Work request: Which lines of the data below contain "Inductive"? Please show them all.
*-*-*
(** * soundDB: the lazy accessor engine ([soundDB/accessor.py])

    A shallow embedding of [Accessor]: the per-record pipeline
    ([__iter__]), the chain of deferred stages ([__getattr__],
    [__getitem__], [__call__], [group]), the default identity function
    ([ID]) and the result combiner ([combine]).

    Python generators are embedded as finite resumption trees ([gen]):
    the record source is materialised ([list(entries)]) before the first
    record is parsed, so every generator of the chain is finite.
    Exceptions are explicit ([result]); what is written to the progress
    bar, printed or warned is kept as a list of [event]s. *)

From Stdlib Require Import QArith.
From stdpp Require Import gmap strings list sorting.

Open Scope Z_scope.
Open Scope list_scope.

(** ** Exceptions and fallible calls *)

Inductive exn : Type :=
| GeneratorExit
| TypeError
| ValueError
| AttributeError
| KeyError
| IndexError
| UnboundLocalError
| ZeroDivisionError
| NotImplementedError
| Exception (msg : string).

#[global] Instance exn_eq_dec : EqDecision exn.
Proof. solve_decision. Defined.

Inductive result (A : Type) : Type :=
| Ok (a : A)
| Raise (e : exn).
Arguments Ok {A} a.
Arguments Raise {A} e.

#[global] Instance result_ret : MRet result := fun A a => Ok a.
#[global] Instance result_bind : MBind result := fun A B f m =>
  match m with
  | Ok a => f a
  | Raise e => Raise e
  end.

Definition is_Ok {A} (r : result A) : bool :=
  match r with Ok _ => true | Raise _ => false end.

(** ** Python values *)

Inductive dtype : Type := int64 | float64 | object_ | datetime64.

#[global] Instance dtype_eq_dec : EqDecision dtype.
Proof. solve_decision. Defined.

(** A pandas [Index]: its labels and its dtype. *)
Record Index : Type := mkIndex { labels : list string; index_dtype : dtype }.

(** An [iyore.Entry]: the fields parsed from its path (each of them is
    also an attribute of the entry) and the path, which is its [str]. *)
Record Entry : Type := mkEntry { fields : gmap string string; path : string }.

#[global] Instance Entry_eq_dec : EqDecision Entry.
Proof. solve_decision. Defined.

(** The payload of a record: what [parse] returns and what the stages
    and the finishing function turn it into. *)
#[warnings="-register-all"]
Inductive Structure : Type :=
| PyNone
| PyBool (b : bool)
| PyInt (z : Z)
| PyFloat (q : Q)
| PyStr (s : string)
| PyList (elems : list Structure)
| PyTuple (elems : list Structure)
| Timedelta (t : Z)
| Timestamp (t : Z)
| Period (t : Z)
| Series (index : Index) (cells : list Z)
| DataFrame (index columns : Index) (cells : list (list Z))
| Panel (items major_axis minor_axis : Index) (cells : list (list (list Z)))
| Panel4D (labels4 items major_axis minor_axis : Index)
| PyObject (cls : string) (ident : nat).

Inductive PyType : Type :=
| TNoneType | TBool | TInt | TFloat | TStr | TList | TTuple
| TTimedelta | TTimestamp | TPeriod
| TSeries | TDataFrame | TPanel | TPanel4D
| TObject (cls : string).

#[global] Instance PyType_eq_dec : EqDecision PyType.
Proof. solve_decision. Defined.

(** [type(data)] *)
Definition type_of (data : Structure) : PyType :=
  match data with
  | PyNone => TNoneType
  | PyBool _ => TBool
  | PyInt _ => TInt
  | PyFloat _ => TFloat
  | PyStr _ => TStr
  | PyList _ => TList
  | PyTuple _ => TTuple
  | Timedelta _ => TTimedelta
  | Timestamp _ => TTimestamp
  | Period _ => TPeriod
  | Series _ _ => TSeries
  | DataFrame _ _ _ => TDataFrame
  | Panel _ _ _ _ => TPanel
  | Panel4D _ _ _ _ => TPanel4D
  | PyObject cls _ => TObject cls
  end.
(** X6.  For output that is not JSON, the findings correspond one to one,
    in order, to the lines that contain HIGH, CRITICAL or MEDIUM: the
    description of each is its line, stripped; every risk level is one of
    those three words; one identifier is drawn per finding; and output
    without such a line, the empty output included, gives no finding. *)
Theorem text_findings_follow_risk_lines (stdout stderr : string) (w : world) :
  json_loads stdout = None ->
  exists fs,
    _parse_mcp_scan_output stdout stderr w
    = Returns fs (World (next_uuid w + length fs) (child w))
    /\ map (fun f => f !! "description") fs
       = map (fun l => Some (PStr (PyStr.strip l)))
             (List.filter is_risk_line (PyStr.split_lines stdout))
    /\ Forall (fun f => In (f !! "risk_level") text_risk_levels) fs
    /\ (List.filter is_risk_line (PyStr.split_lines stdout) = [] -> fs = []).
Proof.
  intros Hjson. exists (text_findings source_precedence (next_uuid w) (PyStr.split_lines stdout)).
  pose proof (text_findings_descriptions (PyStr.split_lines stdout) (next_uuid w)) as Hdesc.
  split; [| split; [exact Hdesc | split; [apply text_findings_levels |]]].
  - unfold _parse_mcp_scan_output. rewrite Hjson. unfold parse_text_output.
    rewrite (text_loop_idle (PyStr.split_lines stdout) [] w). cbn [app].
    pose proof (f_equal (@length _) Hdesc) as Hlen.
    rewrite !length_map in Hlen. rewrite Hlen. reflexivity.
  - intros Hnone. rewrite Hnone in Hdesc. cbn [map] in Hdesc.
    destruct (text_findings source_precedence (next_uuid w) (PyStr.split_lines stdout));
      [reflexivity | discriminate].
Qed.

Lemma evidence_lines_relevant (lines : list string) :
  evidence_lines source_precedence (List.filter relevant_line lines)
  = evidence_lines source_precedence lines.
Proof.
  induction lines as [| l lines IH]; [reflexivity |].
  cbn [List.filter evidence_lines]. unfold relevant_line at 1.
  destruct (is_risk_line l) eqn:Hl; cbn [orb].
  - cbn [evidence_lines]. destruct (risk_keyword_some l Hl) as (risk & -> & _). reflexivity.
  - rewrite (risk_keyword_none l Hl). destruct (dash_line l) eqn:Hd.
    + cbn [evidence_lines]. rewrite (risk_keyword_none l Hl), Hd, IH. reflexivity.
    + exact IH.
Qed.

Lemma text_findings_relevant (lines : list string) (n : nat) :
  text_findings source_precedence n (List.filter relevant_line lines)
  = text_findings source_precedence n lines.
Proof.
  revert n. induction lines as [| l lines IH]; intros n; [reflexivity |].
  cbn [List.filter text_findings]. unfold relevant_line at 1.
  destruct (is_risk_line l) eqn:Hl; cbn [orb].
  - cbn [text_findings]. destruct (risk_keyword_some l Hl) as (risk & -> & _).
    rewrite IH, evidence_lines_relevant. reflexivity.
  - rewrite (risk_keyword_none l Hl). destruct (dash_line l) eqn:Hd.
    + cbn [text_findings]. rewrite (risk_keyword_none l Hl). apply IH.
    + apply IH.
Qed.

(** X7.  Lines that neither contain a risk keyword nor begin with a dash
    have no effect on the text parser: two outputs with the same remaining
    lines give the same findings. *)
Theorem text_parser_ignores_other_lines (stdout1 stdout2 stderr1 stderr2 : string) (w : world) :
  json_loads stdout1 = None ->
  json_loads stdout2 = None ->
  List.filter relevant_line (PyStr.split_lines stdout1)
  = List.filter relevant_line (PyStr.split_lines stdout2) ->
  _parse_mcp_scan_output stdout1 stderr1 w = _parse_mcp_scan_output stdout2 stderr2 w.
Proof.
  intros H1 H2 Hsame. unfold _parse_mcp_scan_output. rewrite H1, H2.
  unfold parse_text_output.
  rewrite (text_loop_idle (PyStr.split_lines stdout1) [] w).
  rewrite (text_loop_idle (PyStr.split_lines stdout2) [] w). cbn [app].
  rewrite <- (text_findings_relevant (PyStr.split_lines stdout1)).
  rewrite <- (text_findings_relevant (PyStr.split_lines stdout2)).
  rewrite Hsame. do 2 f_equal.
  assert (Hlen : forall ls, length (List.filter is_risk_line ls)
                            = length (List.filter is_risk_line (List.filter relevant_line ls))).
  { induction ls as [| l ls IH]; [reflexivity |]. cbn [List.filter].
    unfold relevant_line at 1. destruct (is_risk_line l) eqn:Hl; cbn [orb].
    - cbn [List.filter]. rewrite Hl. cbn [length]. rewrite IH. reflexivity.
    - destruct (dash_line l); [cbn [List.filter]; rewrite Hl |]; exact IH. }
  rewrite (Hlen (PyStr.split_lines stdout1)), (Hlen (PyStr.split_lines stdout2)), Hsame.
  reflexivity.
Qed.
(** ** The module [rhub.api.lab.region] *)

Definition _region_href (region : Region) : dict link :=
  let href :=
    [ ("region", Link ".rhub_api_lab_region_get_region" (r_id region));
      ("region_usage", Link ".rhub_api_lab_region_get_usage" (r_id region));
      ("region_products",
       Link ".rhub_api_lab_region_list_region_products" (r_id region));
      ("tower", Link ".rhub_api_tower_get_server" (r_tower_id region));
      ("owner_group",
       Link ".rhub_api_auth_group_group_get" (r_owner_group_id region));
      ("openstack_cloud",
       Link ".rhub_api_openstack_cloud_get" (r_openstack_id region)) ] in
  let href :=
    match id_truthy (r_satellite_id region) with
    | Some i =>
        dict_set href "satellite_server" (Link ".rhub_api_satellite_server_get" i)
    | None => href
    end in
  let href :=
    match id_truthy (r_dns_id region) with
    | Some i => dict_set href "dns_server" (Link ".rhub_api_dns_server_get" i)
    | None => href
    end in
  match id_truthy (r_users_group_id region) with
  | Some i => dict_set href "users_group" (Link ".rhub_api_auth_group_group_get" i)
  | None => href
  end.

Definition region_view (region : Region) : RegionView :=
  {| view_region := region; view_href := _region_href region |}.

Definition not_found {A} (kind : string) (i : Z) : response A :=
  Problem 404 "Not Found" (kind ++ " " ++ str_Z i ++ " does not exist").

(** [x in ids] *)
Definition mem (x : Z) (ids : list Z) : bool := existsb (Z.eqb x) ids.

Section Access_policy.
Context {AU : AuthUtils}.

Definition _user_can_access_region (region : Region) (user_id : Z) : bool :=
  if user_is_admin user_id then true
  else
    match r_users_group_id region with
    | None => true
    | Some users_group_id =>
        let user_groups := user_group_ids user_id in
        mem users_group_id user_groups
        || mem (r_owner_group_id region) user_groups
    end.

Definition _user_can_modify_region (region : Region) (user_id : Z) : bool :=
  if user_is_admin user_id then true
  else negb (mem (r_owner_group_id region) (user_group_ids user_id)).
*-*-*
Exercise output:
Inductive exn : Type :=
Inductive result (A : Type) : Type :=
Inductive dtype : Type := int64 | float64 | object_ | datetime64.
Inductive Structure : Type :=
Inductive PyType : Type :=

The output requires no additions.